(Alex Danchi pictured above working on other life support fuctions for the future space station)
The race to design the next generation of space stations is underway and a team of Air Force Academy cadets may have an early lead.
Cadets came up with Odyssey, a space station that has advantages the existing International Space Station does not possess - like gravity. But while building the hulking international station took years, the cadet proposal could be ready for orbital use in as little as two launches.
The key is a reliance on existing technology and a creative re-use of some used space hardware.
"It's built to be modular like the International Space Station using parts already on the ISS," explained junior cadet Jake Lutz, who is leading an 11-cadet team in a NASA competition for space station design.
The academy team made the semifinals, putting the cadets against peers from top engineering schools, including the Massachusetts Institute of Technology.
The cadet's secret weapon may be gravity.

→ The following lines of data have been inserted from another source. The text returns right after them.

(** A new transaction in the JobsMap mode. *)
Definition fresh (ctx : Context_) : @transaction collaborators :=
  newTransaction (H := collaborators) 1 ctx (Some 0%nat) false "" knownTarget acceptingSink [].

(** A new transaction in the start-time-metric mode. *)
Definition freshStartTime (ctx : Context_) : @transaction collaborators :=
  newTransaction (H := collaborators) 2 ctx None true "process_start_time_seconds" knownTarget
    acceptingSink [].

Definition lbl (n v : string) : labels.Label :=
  {| labels.Name := n; labels.Value := v |}.

(** [up{job="node",instance="localhost:9100"} v] at time [t]. *)
Definition up (t : Z) (v : float64) : sample :=
  {| sLabels := [lbl MetricNameLabel "up"; lbl InstanceLabel "localhost:9100";
                 lbl JobLabel "node"];
     sT := t; sV := v |}.

(** A sample of a target the metadata service does not know. *)
Definition stray (t : Z) : sample :=
  {| sLabels := [lbl MetricNameLabel "up"; lbl InstanceLabel "nowhere:1";
                 lbl JobLabel "other"];
     sT := t; sV := 0x3ff0000000000000 |}.

(** A sample of the known target that carries no metric name. *)
Definition nameless (t : Z) : sample :=
  {| sLabels := [lbl InstanceLabel "localhost:9100"; lbl JobLabel "node"];
     sT := t; sV := 0x3ff0000000000000 |}.

(** The bit pattern of [1.0]. *)
Definition one : float64 := 0x3ff0000000000000.

(** The known target after one sample without a metric name: the
    transaction is initialized, its builder holds no data point. *)
Definition initializedEmpty : @transaction collaborators :=
  finalState (fresh background) [nameless 4].

(** The known target after one good sample, in either mode. *)
Definition scraped : @transaction collaborators :=
  finalState (fresh background) [up 4 one].

Definition scrapedStartTime : @transaction collaborators :=
  finalState (freshStartTime background) [up 4 one].

(** The start-time-metric mode after the start-time metric, valued 1.5,
    and one more sample. *)
Definition processStartTime (t : Z) (v : float64) : sample :=
  {| sLabels := [lbl MetricNameLabel "process_start_time_seconds";
                 lbl InstanceLabel "localhost:9100"; lbl JobLabel "node"];
     sT := t; sV := v |}.

Definition scrapedWithStartTime : @transaction collaborators :=
  finalState (freshStartTime background)
    [processStartTime 4 0x3ff8000000000000; up 4 one].

(** A batch for the staleness pass: a gauge with a stale point, a point
    holding the ordinary NaN, one holding 1.0 and an integer point; a
    histogram and a summary, each with a stale and a live point. *)
Definition numberPoint (x : pdata.NumberValue) : pdata.NumberDataPoint :=
  {| pdata.nAttributes := [("code", "200")]; pdata.nStartTimestamp := 7;
     pdata.nTimestamp := 9; pdata.nValue := x; pdata.nFlags := 0 |}.

Definition histogramPoint (sum : float64) : pdata.HistogramDataPoint :=
  {| pdata.hAttributes := []; pdata.hStartTimestamp := 7;
     pdata.hTimestamp := 9; pdata.hCount := 10; pdata.hSum := sum;
     pdata.hBucketCounts := [3; 4; 3];
     pdata.hExplicitBounds := [0x3fb999999999999a; 0x3fe0000000000000];
     pdata.hFlags := 0 |}.

Definition summaryPoint (sum : float64) : pdata.SummaryDataPoint :=
  {| pdata.sAttributes := []; pdata.sStartTimestamp := 7;
     pdata.sTimestamp := 9; pdata.sCount := 10; pdata.sSum := sum;
     pdata.sQuantileValues :=
       [ {| pdata.Quantile := 0x3fe0000000000000; pdata.QValue := one |} ];
     pdata.sFlags := 0 |}.

Definition metricOf (name : string) (d : pdata.MetricData) : pdata.Metric :=
  {| pdata.Name := name; pdata.Description := ""; pdata.Unit := "";
     pdata.Data := d |}.

Definition staleBatch : pdata.Metrics :=
  [ {| pdata.ResourceAttributes := [];
       pdata.InstrumentationLibraryMetrics_ :=
         [ {| pdata.LibraryName := ""; pdata.LibraryVersion := "";
              pdata.Metrics_ :=
                [ metricOf "g" (pdata.DataGauge
                    [ numberPoint (pdata.ValDouble value.StaleNaN);
                      numberPoint (pdata.ValDouble value.NormalNaN);
                      numberPoint (pdata.ValDouble one);
                      numberPoint (pdata.ValInt 3) ]);
                  metricOf "h" (pdata.DataHistogram pdata.TemporalityCumulative
                    [ histogramPoint value.StaleNaN; histogramPoint one ]);
                  metricOf "s" (pdata.DataSummary
                    [ summaryPoint value.StaleNaN; summaryPoint value.NormalNaN ]) ] |} ] |} ].

(** Two OpenCensus metrics for the stamping: a cumulative one and a
    gauge. *)
Definition ocMetric (name : string) (ty : metricspb.MetricDescriptor_Type)
    : metricspb.Metric :=
  {| metricspb.MetricDescriptor_ :=
       Some {| metricspb.Name := name; metricspb.Description := "";
               metricspb.Unit := ""; metricspb.Type_ := ty;
               metricspb.LabelKeys := [] |};
     metricspb.Timeseries :=
       [ {| metricspb.StartTimestamp := None;
            metricspb.LabelValues := [Some "a"];
            metricspb.Points :=
              [ {| metricspb.Timestamp := None;
                   metricspb.Value := metricspb.DoubleValue one |} ] |} ] |}.

(** A sink that refuses every batch. *)
Definition refusingSink : consumer_Metrics :=
  fun _ => Some (errOther "sink is down").

(** The known target after one good sample, with the refusing sink. *)
Definition scrapedRefused : @transaction collaborators :=
  finalState
    (newTransaction (H := collaborators) 3 background (Some 0%nat) false ""
       knownTarget refusingSink [])
    [up 4 one].

(** A new transaction whose external labels name the known target, and a
    sample that carries a metric name only. *)
Definition freshExternal : @transaction collaborators :=
  newTransaction (H := collaborators) 4 background (Some 0%nat) false ""
    knownTarget acceptingSink
    [lbl InstanceLabel "localhost:9100"; lbl JobLabel "node"].

Definition bare (t : Z) : sample :=
  {| sLabels := [lbl MetricNameLabel "up"]; sT := t; sV := one |}.

(** A batch without stale marker: an ordinary NaN, 1.0 and an integer. *)
Definition liveBatch : pdata.Metrics :=
  [ {| pdata.ResourceAttributes := [];
       pdata.InstrumentationLibraryMetrics_ :=
         [ {| pdata.LibraryName := ""; pdata.LibraryVersion := "";
              pdata.Metrics_ :=
                [ metricOf "g" (pdata.DataGauge
                    [ numberPoint (pdata.ValDouble value.NormalNaN);
                      numberPoint (pdata.ValDouble one);
                      numberPoint (pdata.ValInt 3) ]);
                  metricOf "h" (pdata.DataHistogram pdata.TemporalityCumulative
                    [ histogramPoint one ]);
                  metricOf "s" (pdata.DataSummary
                    [ summaryPoint value.NormalNaN ]) ] |} ] |} ].



End Demo.

(** * Properties *)

Section ReceiverFacts.

Context `{Collaborators}.

Implicit Types (tr : transaction) (ls : labels.Labels) (t : Z) (v : float64).

(** ** Append and the context *)

Lemma set_startTimeMs_same tr : set_startTimeMs (startTimeMs tr) tr = tr.
Proof. destruct tr; reflexivity. Qed.

(** C1 (as amended): on a cancelled context [Append] answers the aborted
    error without calling any collaborator, and leaves every field of
    the transaction as it was except the start-time tracking, which has
    already been set to the sample's timestamp when it was unset
    (negative); a transaction whose tracking is set is left unchanged. *)
Theorem Append_cancelled tr (ref : SeriesRef) ls t v :
  Done (ctx tr) = true ->
  result (Append tr ref ls t v) = Returned (0, Some errTransactionAborted)
  /\ trace (Append tr ref ls t v) = []
  /\ state (Append tr ref ls t v)
     = set_startTimeMs (if startTimeMs tr <? 0 then t else startTimeMs tr) tr
  /\ (0 <= startTimeMs tr -> state (Append tr ref ls t v) = tr).
Proof.
  intros Hdone. unfold Append, trackStartTime.
  destruct (startTimeMs tr <? 0) eqn:Hneg; cbn [ctx set_startTimeMs];
    rewrite Hdone; cbn.
  - repeat split; intros Hpos. apply Z.ltb_lt in Hneg. lia.
  - rewrite set_startTimeMs_same. repeat split.
Qed.
(** * Shallow embedding of the outboxen processor (pkg/outbox, pkg/fake)

    Go values are modelled as follows: [time.Time] and [time.Duration] as
    nanosecond counts in [Z]; Go [int] as [Z]; [[]byte] as [list Byte.byte];
    Go strings as [String.string]; an interface value as [option] of its
    implementation ([None] is [nil]); Go [error] values as the inductive
    [goerr]. *)

From Stdlib Require Import String List ZArith Lia Bool Permutation Arith.
Import ListNotations.
Open Scope Z_scope.
Set Warnings "-register-all".

(** ** Errors *)

(** Go [error] values that the processor produces or inspects:
    - [PubErr errs] is a [*PublishError] whose [Errors] slice is [errs]
      ([None] is a nil position);
    - [Other tag] is any other error value;
    - [Wrap msg e] is [fmt.Errorf(msg ++ ": %w", e)];
    - [Multi es] is a [multierr] combined error. *)
Inductive goerr : Type :=
| PubErr (errs : list (option goerr))
| Other (tag : string)
| Wrap (msg : string) (e : goerr)
| Multi (es : list goerr).

(** [errors.As(err, &publishErr)] with target [*PublishError]: unwraps
    [%w] chains and looks into every member of a multi-error, in order. *)
Fixpoint errors_As (e : goerr) : option (list (option goerr)) :=
  match e with
  | PubErr errs => Some errs
  | Other _ => None
  | Wrap _ e' => errors_As e'
  | Multi es =>
      (fix first (l : list goerr) : option (list (option goerr)) :=
         match l with
         | [] => None
         | x :: r => match errors_As x with
                     | Some errs => Some errs
                     | None => first r
                     end
         end) es
  end.

(** The members of an error as [multierr] flattens it. *)
Definition multierr_errors (e : goerr) : list goerr :=
  match e with
  | Multi es => es
  | _ => [e]
  end.

(** [multierr.Combine(err, deleteErr)] with [deleteErr] non-nil. *)
Definition multierr_Combine (err : option goerr) (deleteErr : goerr) : goerr :=
  match err with
  | None => deleteErr
  | Some e => Multi (multierr_errors e ++ multierr_errors deleteErr)
  end.

(** [PublishError.ErrorCount]: the number of non-nil positions. *)
Definition ErrorCount (errs : list (option goerr)) : nat :=
  length (filter (fun o => match o with Some _ => true | None => false end) errs).

(** ** Data model (pkg/outbox/interface.go) *)

(** [Entry].  [processBatch] reads [entry.Namespace], so the entry record
    carries the namespace the entry was written to. *)
Record Entry : Type := mkEntry {
  ID : string;
  CreatedAt : Z;
  Key : list Byte.byte;
  Payload : list Byte.byte;
  Namespace : string;
  ProcessorID : string;
  ProcessingDeadline : option Z
}.

Record Message : Type := mkMessage {
  Message_Key : list Byte.byte;
  Message_Payload : list Byte.byte
}.

(** ** Configuration (config.go) *)

Inductive ClockImpl : Type :=
| RealClock
| FakeClock (name : string).

Inductive LoggerImpl : Type :=
| DiscardLogger
| SomeLogger (name : string).

Record Config : Type := mkConfig {
  Clock : option ClockImpl;
  Storage : option string;
  Publisher : option string;
  ProcessInterval : Z;
  ClaimDuration : Z;
  ProcessorID_cfg : string;
  BatchSize : Z;
  Logger : option LoggerImpl
}.

Definition Second : Z := 1000000000.
Definition DefaultProcessInterval : Z := 10 * Second.
Definition DefaultClaimDuration : Z := 2 * Second.
Definition DefaultBatchSize : Z := 20.

(** [Config.DefaultAndValidate]: the configuration after the call (it
    mutates its receiver) and the returned error. *)
Definition DefaultAndValidate (c : Config) : Config * option string :=
  match Storage c with
  | None => (c, Some "no storage provided"%string)
  | Some _ =>
  match Publisher c with
  | None => (c, Some "no publisher provided"%string)
  | Some _ =>
  if String.eqb (ProcessorID_cfg c) "" then (c, Some "no processor ID provided"%string)
  else
    let clock := match Clock c with None => Some RealClock | Some k => Some k end in
    let logger := match Logger c with None => Some DiscardLogger | Some l => Some l end in
    let pi := if ProcessInterval c =? 0 then DefaultProcessInterval else ProcessInterval c in
    let cd := if ClaimDuration c =? 0 then DefaultClaimDuration else ClaimDuration c in
    let bs := if BatchSize c <? 1 then DefaultBatchSize else BatchSize c in
    (mkConfig clock (Storage c) (Publisher c) pi cd (ProcessorID_cfg c) bs logger, None)
  end
  end.

(** [outbox.New]: [Some] configuration held by the outbox, or the error. *)
Definition New (c : Config) : option Config * option string :=
  match DefaultAndValidate c with
  | (c', None) => (Some c', None)
  | (_, Some msg) => (None, Some ("invalid config: " ++ msg)%string)
  end.

(** ** Interfaces (pkg/outbox/interface.go) *)

(** [ProcessorStorage] over a store state [St]: each operation returns the
    new state (reads leave it unchanged) and the returned error. *)
Record ProcessorStorage (St : Type) : Type := mkProcessorStorage {
  ClaimEntries : St -> string -> Z -> St * option goerr;
  GetClaimedEntries : St -> string -> Z -> list Entry * option goerr;
  DeleteEntries : St -> list string -> St * option goerr
}.
Arguments ClaimEntries {St} _ _ _ _.
Arguments GetClaimedEntries {St} _ _ _ _.
Arguments DeleteEntries {St} _ _ _.

(** ** The fake store (pkg/fake/storage.go) *)

(** [EntryStorage]: the reading of its [Clock] and its [entries] slice. *)
Record EntryStorage : Type := mkEntryStorage {
  fs_now : Z;
  fs_entries : list Entry
}.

Getting gravity into outer space involves some basic physics, creative design and a lot of math.
The cadets hope to link station modules together in a circle that will spin, causing centrifugal force that would equate to the gravity on Mars - a third of that on Earth.
That would give astronauts the ability to fall down and a big leg-up in the health department, Lutz said.
Without gravity, novice astronauts often experience something like sea-sickness.
"It can take 24-72 hours for them to adjust," he said.
And life without gravity means astronauts need to spend hours exercising to keep their bodies from shutting down.
"Your heart is not doing any work," Lutz said.
Because it will have the same gravity as the Red Planet, the spinning station would also better prepare astronauts of the future headed for Mars and help space scientists ready gear for the trip.
Now, the team is working to design a bearing that would allow the gravity-giving spin. That's a tough problem, Lutz said, because the bearing must hold an airtight seal and withstand the rigors of spaceflight.
Keeping astronauts supplied with air and other life-support functions on the station is a worry for sophomore cadet Alex Danchi.
The cadet plan would tie the station's spinning habitat to the existing Tranquility module of the International Space Station, which now provides life support to astronauts in orbit.
It's envisioned that the station will be retired by then and could be parted out for other uses. Danchi is doing the math and studying specifications to determine if used space station parts will be good enough to keep astronauts alive a decade from now.
"I think it is just really cool," Danchi said, "One of my far-off dreams is to go to space."
For Danchi and Lutz, the station is more than classwork. They and their teammates have been finding precious minutes in their packed academy days to ponder their future in the stars.
"It mostly comes out of my sleep," Lutz said.
But the dreaming could pay off for Lutz. He wants to be an Air Force engineer and has higher goals, too.
"I'm gunning to be one of the first people on Mars," he said.